> **Try it**: Would you return, word for word, the lines of the data below from the line with "0 ≤ w ≤ MAX_DIM ∧" through the line with "(** What one", and no others?

> **Material provided**:
Lemma number_sound p n p' :
  number p = Ok (n, p') →
  0 ≤ n ≤ TEXT_MAX ∧ p_cells p' = p_cells p ∧ (length (p_rest p') < length (p_rest p))%nat.
Proof.
  unfold number. intros H.
  destruct (beq (digits_run (p_rest p)) [] || (9 <? zlen (digits_run (p_rest p)))) eqn:E; [done|].
  bool_z. apply beq_false in H0.
  destruct (parse_u32 (digits_run (p_rest p))) as [m|] eqn:Hm; [|done].
  cbn [ok_or] in H. injection H as <- <-. cbn [p_cells p_rest].
  assert (parse_digits 10 u32_max 0 (digits_run (p_rest p)) = Some m) as Hd.
  { unfold parse_u32, from_str_radix in Hm. destruct (digits_run (p_rest p)) eqn:E; [done|].
    pose proof (digits_run_forall (p_rest p)) as Hf. rewrite E in Hf. inversion Hf; subst.
    by rewrite (proj2 (Z.eqb_neq _ 43)) in Hm by lia. }
  apply parse_digits_bound in Hd; [|lia]. unfold TEXT_MAX.
  assert (10 ^ zlen (digits_run (p_rest p)) ≤ 10 ^ 9) by (apply Z.pow_le_mono_r; lia).
  split_and!; [lia|lia|done|].
  rewrite length_drop. pose proof (digits_run_length (p_rest p)).
  destruct (digits_run (p_rest p)) eqn:E; [done|]. simpl in *. lia.
Qed.

Lemma expect_head b r k : expect b (mkParser (b :: r) k) = Ok (mkParser r k).
Proof. unfold expect. by rewrite bool_decide_true. Qed.

Lemma expect_sound b p p' :
  expect b p = Ok p' →
  p_cells p' = p_cells p ∧ (length (p_rest p') < length (p_rest p))%nat.
Proof.
  unfold expect, peek. case_bool_decide; [|done]. intros. inj_ok.
  destruct p as [[|c r] k]; [done|]. simpl. split; [done|lia].
Qed.

Lemma no_digit_cons b r : is_ascii_digit b = false → no_digit (b :: r).
Proof. by intros H c [= <-]. Qed.

#[export] Hint Resolve no_digit_cons : chan.

Lemma dimensions_print w h x y r k :
  0 ≤ w ≤ MAX_DIM → 0 ≤ h ≤ MAX_DIM → 0 ≤ x ≤ TEXT_MAX → 0 ≤ y ≤ TEXT_MAX → no_digit r →
  dimensions (mkParser (print_dims w h x y ++ r) k) = Ok (w, h, x, y, mkParser r k).
Proof.
  intros Hw Hh Hx Hy Hr. unfold dimensions, print_dims.
  assert (MAX_DIM ≤ TEXT_MAX) by (by vm_compute).
  repeat (rewrite <- app_assoc; rewrite <- ?app_comm_cons).
  do 3 (rewrite number_show by (auto with chan; lia); cbn [fst snd]; rewrite expect_head).
  rewrite number_show by (auto; lia). cbn [fst snd].
  by rewrite !(proj2 (Z.ltb_ge MAX_DIM _)) by lia.
Qed.

Lemma dimensions_sound p w h x y p' :
  dimensions p = Ok (w, h, x, y, p') →
  0 ≤ w ≤ MAX_DIM ∧ 0 ≤ h ≤ MAX_DIM ∧ 0 ≤ x ≤ TEXT_MAX ∧ 0 ≤ y ≤ TEXT_MAX
  ∧ p_cells p' = p_cells p ∧ (length (p_rest p') < length (p_rest p))%nat.
Proof.
  unfold dimensions. intros H.
  repeat match goal with
  | H : context [match number ?q with _ => _ end] |- _ =>
      let E := fresh in destruct (number q) as [[? ?]|] eqn:E; [apply number_sound in E|done]
  | H : context [match expect ?b ?q with _ => _ end] |- _ =>
      let E := fresh in destruct (expect b q) eqn:E; [apply expect_sound in E|done]
  end; simpl in *.
  case_match; [done|]. simplify_eq. bool_z. destruct_and!. split_and!; lia.
Qed.

(** ** Lemmas: cells *)

Lemma sum_z_app l k : sum_z (l ++ k) = sum_z l + sum_z k.
Proof. induction l as [|z l IH]; simpl; lia. Qed.

(** What one read of a cell at depth [d] guarantees. *)
Definition cell_step (m d : Z) (p : Parser) (r : Cell * Parser) : Prop :=
  cell_wf m d r.1 ∧ p_cells r.2 = p_cells p + cell_count r.1 ∧ p_cells r.2 ≤ MAX_CELLS
  ∧ (length (p_rest r.2) < length (p_rest p))%nat.

Lemma more_children_sound m d f fuel cs p cs' p' :
  (∀ q r, f q = Ok r → cell_step m d q r) →
  p_cells p ≤ MAX_CELLS → Forall (cell_wf m d) cs →
  more_children fuel f cs p = Ok (cs', p') →
  Forall (cell_wf m d) cs' ∧ (∃ k, cs' = cs ++ k)
  ∧ p_cells p' - sum_z (map cell_count cs') = p_cells p - sum_z (map cell_count cs)
  ∧ p_cells p' ≤ MAX_CELLS ∧ (length (p_rest p') ≤ length (p_rest p))%nat.
Proof.
  intros Hf. revert cs p. induction fuel as [|fuel IH]; intros cs p Hc Hcs; [done|].
  cbn [more_children]. case_bool_decide.
  - destruct (f (advance p)) as [[c q]|] eqn:Hq; [|done]. apply Hf in Hq as (Hw & Hn & Hm & Hl).
    cbn [fst snd] in *. intros H'. apply IH in H' as (H1 & [k ->] & H3 & H4 & H5);
      [|done|by apply Forall_app; split; [|constructor]].
    split_and!; [done|exists (c :: k); by rewrite <- app_assoc| |done|].
    + rewrite !map_app, !sum_z_app in *. simpl in *. lia.
    + unfold advance in Hl. simpl in Hl. destruct (p_rest p); simpl in *; lia.
  - intros [= <- <-]. split_and!; [done|exists []; by rewrite app_nil_r|lia|done|lia].
Qed.

Lemma cell_sound fuel d p r : cell fuel d p = Ok r → cell_step TEXT_MAX d p r.
Proof.
  revert d p r. induction fuel as [|fuel IH]; intros d p [c p']; [done|].
  cbn [cell]. destruct (MAX_DEPTH <? d) eqn:Hd; [done|].
  cbn [p_cells p_rest]. destruct (MAX_CELLS <? p_cells p + 1) eqn:Hc; [done|].
  case_bool_decide; [done|]. bool_z. cbv zeta.
  destruct (dimensions _) as [[[[[w h] x] y] q]|] eqn:Hdim; [|done].
  apply dimensions_sound in Hdim as (Hw & Hh & Hx & Hy & Hq & Hl). cbn [p_cells p_rest] in *.
  destruct (peek q) as [open|] eqn:Hpk; [|done].
  destruct (Z.eqb_spec open 44) as [->|Hne].
  - destruct (number (advance q)) as [[n q']|] eqn:Hnum; [|done].
    apply number_sound in Hnum as (Hn & Hcq & Hlq).
    cbn [fst snd]. intros [= <- <-]. unfold cell_step. cbn [fst snd cell_count].
    split_and!; [constructor; simpl; lia|simpl in *; lia|simpl in *; lia|].
    unfold advance in Hlq. simpl in Hlq. destruct (p_rest q); simpl in *; lia.
  - destruct ((open =? 123) || (open =? 91)) eqn:Ho; [|done].
    destruct (cell fuel (d + 1) (advance q)) as [[c1 q1]|] eqn:H1; [|done].
    apply IH in H1 as (Hw1 & Hn1 & Hm1 & Hl1). cbn [fst snd] in *.
    destruct (more_children _ _ _ _) as [[cs q2]|] eqn:Hmore; [|done].
    apply (more_children_sound TEXT_MAX (d + 1)) in Hmore as (Hcs & [k ->] & Hsum & Hm & Hl2);
      [|intros; by apply IH|done|by constructor].
    cbn [fst snd] in *. destruct (expect _ q2) as [q3|] eqn:Hex; [|done].
    apply expect_sound in Hex as [Hc3 Hl3]. intros [= <- <-].
    unfold cell_step. cbn [fst snd]. split_and!.
    + by constructor.
    + unfold advance in Hn1. destruct (open =? 123); simpl in *; lia.
    + lia.
    + unfold advance in Hl1. simpl in Hl1. destruct (p_rest q); simpl in *; lia.
Qed.

(** One read of a printed cell at depth [d] gives the cell back and leaves
    the text after it. *)
Definition reads_back (f : Parser → result (Cell * Parser) LayoutError) (c : Cell) : Prop :=
  ∀ cells r, cells + cell_count c ≤ MAX_CELLS → no_digit r →
    f (mkParser (print_cell c ++ r) cells) = Ok (c, mkParser r (cells + cell_count c)).

Lemma cell_count_nonneg c : 0 ≤ cell_count c.
Proof.
  revert c. fix IH 1. intros [w h x y k].
  assert (Hall : ∀ cs, 0 ≤ sum_z (map cell_count cs)).
  { fix IHl 1. intros [|c cs]; simpl; [lia|]. pose proof (IH c). pose proof (IHl cs). lia. }
  destruct k as [|cs|cs]; simpl; [lia|pose proof (Hall cs); lia|pose proof (Hall cs); lia].
Qed.

Lemma sum_count_nonneg cs : 0 ≤ sum_z (map cell_count cs).
Proof.
  induction cs as [|c cs IH]; simpl; [lia|]. pose proof (cell_count_nonneg c). lia.
Qed.

Lemma more_children_print f fuel acc cs cells close r :
  Forall (reads_back f) cs → (length cs < fuel)%nat → close ≠ 44 → is_ascii_digit close = false →
  cells + sum_z (map cell_count cs) ≤ MAX_CELLS →
  more_children fuel f acc (mkParser (concat (map (λ c, 44 :: print_cell c) cs) ++ close :: r) cells)
  = Ok (acc ++ cs, mkParser (close :: r) (cells + sum_z (map cell_count cs))).
Proof.
  intros Hcs. revert fuel acc cells.
  induction Hcs as [|c cs Hc _ IH]; intros fuel acc cells Hfuel Hne Hdig Hmax;
    (destruct fuel as [|fuel]; [simpl in Hfuel; lia|]); cbn [more_children map concat sum_z foldr].
  - rewrite bool_decide_false; [|by intros [= ?]]. by rewrite app_nil_r, Z.add_0_r.
  - rewrite bool_decide_true by done. unfold advance. cbn [p_rest p_cells app tail].
    rewrite <- app_assoc. cbn [map sum_z foldr] in Hmax.
    pose proof (sum_count_nonneg cs) as Hpos. unfold sum_z in Hpos.
    rewrite Hc; [|unfold sum_z in *; simpl in *; lia|].
    + cbn [fst snd]. rewrite IH; [|simpl in Hfuel; lia|done..|unfold sum_z; simpl in *; lia].
      rewrite <- app_assoc. unfold sum_z. by rewrite Z.add_assoc.
    + destruct cs; simpl; auto with chan.
Qed.

Lemma print_children_length cs :
  (length cs ≤ length (concat (map (λ c, 44%Z :: print_cell c) cs)))%nat.
Proof. induction cs as [|c cs IH]; simpl; [lia|]. rewrite length_app. lia. Qed.

Lemma print_cell_split w h x y (b : bool) c cs :
  print_cell (mkCell w h x y (if b then Horizontal (c :: cs) else Vertical (c :: cs)))
  = print_dims w h x y ++ (if b then 123 else 91)
      :: print_cell c ++ concat (map (λ c, 44 :: print_cell c) cs) ++ [if b then 125 else 93].
Proof. by destruct b. Qed.

Lemma print_dims_head w h x y r :
  0 ≤ w → ∃ b s, print_dims w h x y ++ r = b :: s ∧ b ≠ 60.
Proof.
  intros Hw. unfold print_dims.
  destruct (show_dec w) as [|b ds] eqn:E; [by apply show_digits_nonempty in E|].
  pose proof (show_dec_digit w Hw) as Hd. rewrite E in Hd. inversion Hd; subst.
  eexists b, _. split; [done|lia].
Qed.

> **Answer area**:
  0 ≤ w ≤ MAX_DIM ∧ 0 ≤ h ≤ MAX_DIM ∧ 0 ≤ x ≤ TEXT_MAX ∧ 0 ≤ y ≤ TEXT_MAX
  ∧ p_cells p' = p_cells p ∧ (length (p_rest p') < length (p_rest p))%nat.
Proof.
  unfold dimensions. intros H.
  repeat match goal with
  | H : context [match number ?q with _ => _ end] |- _ =>
      let E := fresh in destruct (number q) as [[? ?]|] eqn:E; [apply number_sound in E|done]
  | H : context [match expect ?b ?q with _ => _ end] |- _ =>
      let E := fresh in destruct (expect b q) eqn:E; [apply expect_sound in E|done]
  end; simpl in *.
  case_match; [done|]. simplify_eq. bool_z. destruct_and!. split_and!; lia.
Qed.

(** ** Lemmas: cells *)

Lemma sum_z_app l k : sum_z (l ++ k) = sum_z l + sum_z k.
Proof. induction l as [|z l IH]; simpl; lia. Qed.

(** What one read of a cell at depth [d] guarantees. *)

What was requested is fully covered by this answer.